No parece que Europa, con la crisis política en Alemania,
Francia e Italia, haya optado por esta vía y de momento sólo avanza en la
mejora de la seguridad, “asustada” por Rusia. Pero urge poner en marcha un
2º Plan de Recuperación europeo, avanzando en un tema clave:
Europa necesita más recursos públicos (el Presupuesto europeo es ridículo:
el
1% del PIB, mientras el Presupuesto Federal USA asciende
al 38,5% de su PIB ) y más inversión privada (urge la reforma de los
mercados de capitales y promover multinacionales europeas) para financiar este “saldo
adelante” que necesitamos. Y sobre todo, avanzar en una Europa más unida,
frente al avance de la ultraderecha nacionalista. No son tareas
fáciles.
Hoy se cumplen 67 días desde la toma de posesión de Donald Trump como presidente de EEUU y parece que ha pasado un año, a juzgar por el tsunami que han provocado sus medidas (dictatoriales, contradictorias y nefastas) en EEUU y en el resto del mundo. No sólo está desmontando las bases políticas de la democracia más antigua del Planeta (249 años) sino que se ha dedicado a desmantelar la cooperación multilateral (OMS, ONU, Acuerdo del Clima …) y retornar al gobierno de la fuerza de las grandes potencias (EEUU, Rusia y China), relegando y desprotegiendo a Europa (que se ve obligada a gastar más en Defensa y Seguridad) , con ataques a su democracia liberal y su Estado del Bienestar, apoyando a la extrema derecha del continente, que defiende “menos Europa”, más nacionalismos, menos inmigrantes y no seguir luchando contra el Cambio Climático.

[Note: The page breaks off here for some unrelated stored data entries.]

(** each of the keys has a bit of the last byte that the others have not *)
Definition private (l : list sync_key_t) : Prop := Forall (fun x => exists i, 56 <= i < 64 /\ kbit x i = true /\ Forall (fun y => y = x \/ kbit y i = false) l) l.
Lemma xor_bits_none i l : Forall (fun y => kbit y i = false) l -> xor_bits i l = false.
Proof. induction 1 as [|y l Hy _ IH]; [done|]. unfold xor_bits in *. cbn [fold_right]. by rewrite Hy, IH. Qed.
Lemma xor_bits_single i x l : NoDup l -> x ∈ l -> kbit x i = true -> (forall y, y ∈ l -> y = x \/ kbit y i = false) -> xor_bits i l = true.
Proof.
  intros Hnd Hin Hx Hl. induction Hnd as [|y l Hy Hnd IH]; [by apply not_elem_of_nil in Hin|]. change (xor_bits i (y :: l)) with (xorb (kbit y i) (xor_bits i l)).
  destruct (decide (y = x)) as [->|Hne].
  - rewrite Hx, xor_bits_none; [done|]. apply List.Forall_forall. intros z Hz. apply list_elem_of_In in Hz. destruct (Hl z ltac:(by right)) as [->|]; done.
  - apply elem_of_cons in Hin as [->|Hin]; [done|]. destruct (Hl y ltac:(by left)) as [|Hy0]; [done|]. rewrite Hy0, IH; [done | done|]. intros z Hz. apply Hl. by right.
Qed.
Lemma private_unmistaken keys k lo : private keys -> k ∈ keys -> key_ok k -> 0 <= lo <= 56 -> forall t, wf_tree t -> (forall x, x ∈ leaves t -> x ∈ keys) -> unmistaken (announced k lo) t.
Proof.
  intros Hpriv Hin Hk Hlo. assert (forall lo' t, wf lo' t -> (forall x, x ∈ leaves t -> x ∈ keys) -> unmistaken (announced k lo) t) as H.
  2: { intros t [->|Hwf] Hsub; [by apply List.Forall_nil | by eapply H]. }
  unfold unmistaken. induction 1 as [lo' m ctx Hm Hl Hp Hkm | lo' m ctx c0 c1 Hm Hl Hp Hkm H0 IH0 H1 IH1 B0 B1 Hx]; intros Hsub; cbn [inner].
  { rewrite Hp. by apply List.Forall_nil. }
  assert (wf lo' (Node m ctx c0 c1)) as Hwf by (by apply wf_inner). pose proof (leaves_inner _ _ _ _ _ Hwf Hp) as El. rewrite El in Hsub.
  unfold KEY_LEN_BITS. destruct (Z.eqb_spec (prefix_len m) 64); [lia|]. apply List.Forall_cons.
  2: { apply Forall_app. split; [apply IH0 | apply IH1]; intros x Hx'; apply Hsub, elem_of_app; auto. }
  destruct (same_message m (announced k lo)) eqn:Es; [exfalso | done]. pose proof (same_last m k lo Hkm Hk Hlo ltac:(lia) Es) as Hlast.
  assert (exists x, x ∈ leaves c0 ++ leaves c1 /\ x <> k) as (x & Hxin & Hne).
  { destruct (wf_leaves_ok _ _ H0) as [_ N0], (wf_leaves_ok _ _ H1) as [_ N1]. destruct (leaves c0) as [|x0 l0]; [done|]. destruct (leaves c1) as [|x1 l1]; [done|].
    apply Forall_cons_iff in B0 as [[_ E0] _]. apply Forall_cons_iff in B1 as [[_ E1] _].
    destruct (decide (x0 = k)) as [->|]; [|exists x0; split; [by left | done]]. exists x1. split; [apply elem_of_app; right; by left | congruence]. }
  unfold private in Hpriv. rewrite List.Forall_forall in Hpriv. destruct (Hpriv x ltac:(by apply list_elem_of_In, Hsub)) as (i & Hi & Hbit & Hothers). rewrite List.Forall_forall in Hothers.
  assert (kbit k i = false) as Hki by (destruct (Hothers k ltac:(by apply list_elem_of_In)) as [E|]; [by destruct Hne | done]).
  specialize (Hlast i Hi). rewrite Hki in Hlast. destruct (Z.lt_ge_cases i (prefix_len m)) as [Hlt|Hge].
  - pose proof (wf_prefix _ _ _ _ _ Hwf) as Hpre. rewrite El, List.Forall_forall in Hpre. rewrite <- (Hpre x ltac:(by apply list_elem_of_In) i) in Hlast by lia. congruence.
  - rewrite Hx in Hlast by lia. rewrite (xor_bits_single i x) in Hlast; [done | | done | done|].
    + rewrite <- El. by apply (wf_nodup lo').
    + intros y Hy. apply Hothers. by apply list_elem_of_In, Hsub.
Qed.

Pero el desgobierno de Trump no sólo afecta a nuestra democracia y a nuestros derechos sociales, también a nuestro bolsillo.
Así que las
medidas de Trump y la incertidumbre geopolítica que ha desatado
supondrán un menor crecimiento de la mayoría de paises, que afectará
a España (exportaremos menos y los turistas tendrán menos dinero para
visitarnos y gastar, retrayendo además las inversiones extranjeras hacia España),
nos subirá la inflación (por el encarecimiento de las importaciones,
entre ellas la energía) y evitará
que nos bajen más las hipotecas, lo que acabará frenando el consumo,
la inversión y el empleo, con el riesgo de que el mayor gasto en Defensa y
Seguridad que nos exigirá Europa obligue a relegar otras inversiones y gastos
sociales. Demasiadas consecuencias como para no preocuparse.